Les vaccins antivarioliques
Les vaccins de première génération
Ce sont les vaccins traditionnels historiques constitués de virus vivants réplicatifs. Ces vaccins contiennent des virus de la vaccine entretenus sur les animaux ou l’œuf. Ils peuvent être à l’origine de complications post-vaccinales et ne correspondent plus aux normes des bonnes pratiques de fabrication, ils n’ont donc plus d’AMM. Mais des réserves importantes ont été constitués et ils pourront être utilisés en cas de besoin important.
Les vaccins de deuxième génération
Ce sont les mêmes souches virales qui sont utilisées mais elles sont produites sur des cultures cellulaires.
Deux types de vaccin ont été développés : un vaccin monoclonal après sélection d’un clone viral atténué et un vaccin polyclonal respectant la diversité antigénique du virus initial.
Le seul vaccin de deuxième génération homologué est le vaccin monoclonal ACAM2000 actuellement fabriqué par Sanofi Pasteur Biologics et constitué d’un clone viral cultivé sur cellules Véro.

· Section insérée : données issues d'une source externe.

(** Something deferred at a time, and an item of the queue read back. *)
Record event := {
  ev_now : float;
  ev_channel : option string;
  ev_action : Z;
  ev_payload : val;
}.
Definition item_event (d : DeferredSyncItem) : event :=
  {| ev_now := di_created_at d; ev_channel := di_channel_id d; ev_action := di_sync_action d;
     ev_payload := di_payload d |}.
Definition wire_event `{Msgpack} (e : event) : WireItem :=
  {| wi_channel_id := ev_channel e; wi_sync_action := ev_action e;
     wi_payload := unwrap_payload (ev_payload e) |}.

Definition defer_event (ctx : SyncContext) (ident : string) (db : DB) (e : event) : DB :=
  (defer_sync_item ctx (ev_now e) (Some ident) (ev_channel e) (ev_action e) (ev_payload e) db).2.

Definition queue (sid : string) (db : DB) : list DeferredSyncItem :=
  List.filter (of_session sid) (deferred_sync_items db).
Definition queue_limit (ctx : SyncContext) : Z := default 1000 (cx_deferred_queue_limit ctx).

Definition before (a b : event) : Prop := (ev_now a < ev_now b)%F.

#[export] Instance before_trans : Transitive before.
Proof. intros a b c. unfold before. intros. Lqa.lra. Qed.

(** ** Sorting a queue that is in order already *)

Section sorted.
Context (q : list DeferredSyncItem) (Hq : StronglySorted before (map item_event q)).

Lemma same_time a b :
  a ∈ q → b ∈ q → fle (di_created_at a) (di_created_at b) = true →
  fle (di_created_at b) (di_created_at a) = true → a = b.
Proof using Hq.
  induction q as [|x l IH]; intros Ha Hb H1 H2; [by apply not_elem_of_nil in Ha|].
  simpl in Hq. apply StronglySorted_inv in Hq as [Hl Hx].
  assert (Hlt : ∀ y, y ∈ l → (di_created_at x < di_created_at y)%F).
  { intros y Hy. rewrite Forall_forall in Hx. apply (Hx (item_event y)). by apply list_elem_of_fmap_2. }
  rewrite elem_of_cons in Ha, Hb. destruct Ha as [->|Ha], Hb as [->|Hb]; [done| | |by apply IH].
  - specialize (Hlt b Hb). fsimp. Lqa.lra.
  - specialize (Hlt a Ha). fsimp. Lqa.lra.
Qed.

Lemma sort_newest : sort_by newest_first q = reverse q.
Proof using Hq.
  apply (StronglySorted_unique_strong (λ a b, newest_first a b = true)).
  - intros a b Ha Hb H1 H2. rewrite elem_of_sort_by in Ha. rewrite elem_of_reverse in Hb.
    by apply same_time.
  - apply sort_by_sorted; unfold newest_first.
    + intros a b. destruct (fle (di_created_at b) (di_created_at a)) eqn:E; [by left|right]. flra.
    + intros a b c. intros. flra.
  - clear -Hq. induction q as [|x l IH]; [constructor|]. simpl in Hq. apply StronglySorted_inv in Hq as [Hl Hx].
    rewrite reverse_cons. apply StronglySorted_app_2; [|by apply IH|by repeat constructor].
    intros a b Ha ->%list_elem_of_singleton. rewrite elem_of_reverse in Ha. unfold newest_first. rewrite Forall_forall in Hx.
    assert (before (item_event x) (item_event a)) by (apply Hx; by apply list_elem_of_fmap_2).
    unfold before in *. simpl in *. flra.
  - by rewrite sort_by_perm, reverse_Permutation.
Qed.

Lemma sort_flush : Forall (λ d, di_priority d = 0) q → sort_by flush_leb q = q.
Proof using Hq.
  intros Hp. rewrite Forall_forall in Hp.
  assert (Hleb : ∀ a b, a ∈ q → b ∈ q → flush_leb a b = fle (di_created_at a) (di_created_at b)).
  { intros a b Ha Hb. unfold flush_leb. by rewrite (Hp a Ha), (Hp b Hb). }
  apply (StronglySorted_unique_strong (λ a b, flush_leb a b = true)).
  - intros a b Ha Hb. rewrite elem_of_sort_by in Ha. rewrite !Hleb by done. by apply same_time.
  - apply sort_by_sorted; unfold flush_leb.
    + intros a b. destruct (di_priority a =? di_priority b) eqn:E.
      * rewrite Z.eqb_sym, E. destruct (fle (di_created_at a) (di_created_at b)) eqn:E2; [by left|right]. flra.
      * rewrite Z.eqb_sym, E. lia.
    + intros a b c.
      destruct (Z.eqb_spec (di_priority a) (di_priority b)), (Z.eqb_spec (di_priority b) (di_priority c)),
        (Z.eqb_spec (di_priority a) (di_priority c)); intros; try lia. flra.
  - clear Hp. assert (Hsub : ∀ a b, a ∈ q → b ∈ q → before (item_event a) (item_event b) →
                             flush_leb a b = true).
    { intros a b Ha Hb Hab. rewrite Hleb by done. unfold before in Hab. simpl in Hab. flra. }
    clear Hleb. induction q as [|x l IH]; [constructor|]. simpl in Hq.
    apply StronglySorted_inv in Hq as [Hl Hx]. constructor.
    + apply IH; [done|]. intros a b Ha Hb. apply Hsub; by right.
    + rewrite Forall_forall. rewrite Forall_forall in Hx. intros a Ha. apply Hsub; [by left|by right|].
      apply Hx. by apply list_elem_of_fmap_2.
  - apply sort_by_perm.
Qed.
End sorted.

(** ** The queue of one session *)

Lemma filter_keep {A} (f : A → Z) (a b b' : list A) :
  NoDup (map f (a ++ b)) → b' ≡ₚ b →
  List.filter (λ d, bool_decide (f d ∈ map f b')) (a ++ b) = b.
Proof.
  intros Hnd Hb. rewrite List.filter_app. rewrite fmap_app, NoDup_app in Hnd. destruct Hnd as (_ & Hd & _).
  rewrite (List.filter_ext_in _ (λ _, false) a), (List.filter_ext_in _ (λ _, true) b).
  - by rewrite List.filter_false, List.filter_true.
  - intros x Hx%list_elem_of_In. apply bool_decide_eq_true_2. rewrite Hb. by apply list_elem_of_fmap_2.
  - intros x Hx%list_elem_of_In. apply bool_decide_eq_false_2. rewrite Hb. apply Hd. by apply list_elem_of_fmap_2.
Qed.

Lemma ztake_reverse {A} k (l : list A) : ztake k (reverse l) = reverse (zlast k l).
Proof.
  unfold ztake, zlast. set (n := (length l - Z.to_nat k)%nat).
  rewrite <- (take_drop n l) at 1. rewrite reverse_app.
  destruct (decide (Z.to_nat k ≤ length l)%nat).
  - apply take_app_length'. rewrite length_reverse, length_drop. lia.
  - assert (n = 0%nat) as -> by lia. rewrite take_0. simpl. rewrite app_nil_r, drop_0.
    apply take_ge. rewrite length_reverse. lia.
Qed.

Lemma map_id_filter (f : DeferredSyncItem → bool) (l : list DeferredSyncItem) :
  NoDup (map di_id l) → NoDup (map di_id (List.filter f l)).
Proof.
  induction l as [|x l IH]; simpl; [done|]. intros [Hx Hl]%NoDup_cons. destruct (f x); [|by apply IH].
  simpl. apply NoDup_cons. split; [|by apply IH]. contradict Hx.
  apply list_elem_of_fmap in Hx as (y & -> & Hy). apply elem_of_filter_bool in Hy as [Hy _].
  by apply list_elem_of_fmap_2.
Qed.

Lemma evict_run sid k db :
  1 ≤ k → StronglySorted before (map item_event (queue sid db)) →
  NoDup (map di_id (deferred_sync_items db)) →
  ∃ n f, evict_oldest sid k db = (Ok n, set_deferred_sync_items (List.filter f) db)
  ∧ queue sid (set_deferred_sync_items (List.filter f) db) = zlast k (queue sid db).
Proof.
  intros Hk Hs Hnd. unfold evict_oldest, bind, get. fold (queue sid db).
  rewrite (sort_newest _ Hs). unfold sql_limit. destruct (Z.ltb_spec k 0); [lia|]. rewrite ztake_reverse.
  destruct (list_true (map di_id (reverse (zlast k (queue sid db))))) eqn:E; cbn [negb].
  - eexists _, _. split; [reflexivity|]. unfold queue. simpl. rewrite filter_filter_andb.
    set (keep := map di_id _).
    rewrite (List.filter_ext _ (λ d, of_session sid d && bool_decide (di_id d ∈ keep)))
      by (intros d; by destruct (of_session sid d), (bool_decide _)).
    rewrite <- filter_filter_andb. fold (queue sid db). unfold keep. clear keep E.
    set (q := queue sid db). set (n := (length q - Z.to_nat k)%nat).
    pose proof (filter_keep di_id (take n q) (drop n q) (reverse (zlast k q))) as Hf.
    rewrite take_drop in Hf. apply Hf; [by apply map_id_filter|apply reverse_Permutation].
  - exists 0, (λ _, true).
    assert (Hq : queue sid db = []).
    { destruct (zlast k (queue sid db)) as [|x l] eqn:Ez; [|by rewrite reverse_cons, List.map_app in E; destruct (map di_id (reverse l))].
      apply (f_equal length) in Ez. unfold zlast in Ez. rewrite length_drop in Ez.
      destruct (queue sid db); [done|]. simpl in Ez. lia. }
    split; [|by unfold queue in *; simpl; rewrite List.filter_true, Hq].
    unfold ret. f_equal. destruct db. unfold set_deferred_sync_items. simpl. by rewrite List.filter_true.
Qed.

Actuellement homologué aux États-Unis en Australie et à Singapour et a été administré à plus de 1 million de personnes. Il présente peu de complications post-vaccinales.
Les vaccins de troisième génération
Ces vaccins sont aussi des virus vivants de la vaccine produits en culture cellulaire. Ayant perdu plusieurs gènes ils sont atténués et ne sont plus capables de se répliquer dans des lignées cellulaires humaines. C’est le cas du vaccin Imvanex/Imvamune fabriqué par Bavarian Nordic. Ce vaccin est homologué en Europe et au Canada. Administré à plus de 7 600 personnes il n’a pas donné de complications postvaccinales.
Ces 2 types de vaccin ont montré un pouvoir protecteur chez les animaux.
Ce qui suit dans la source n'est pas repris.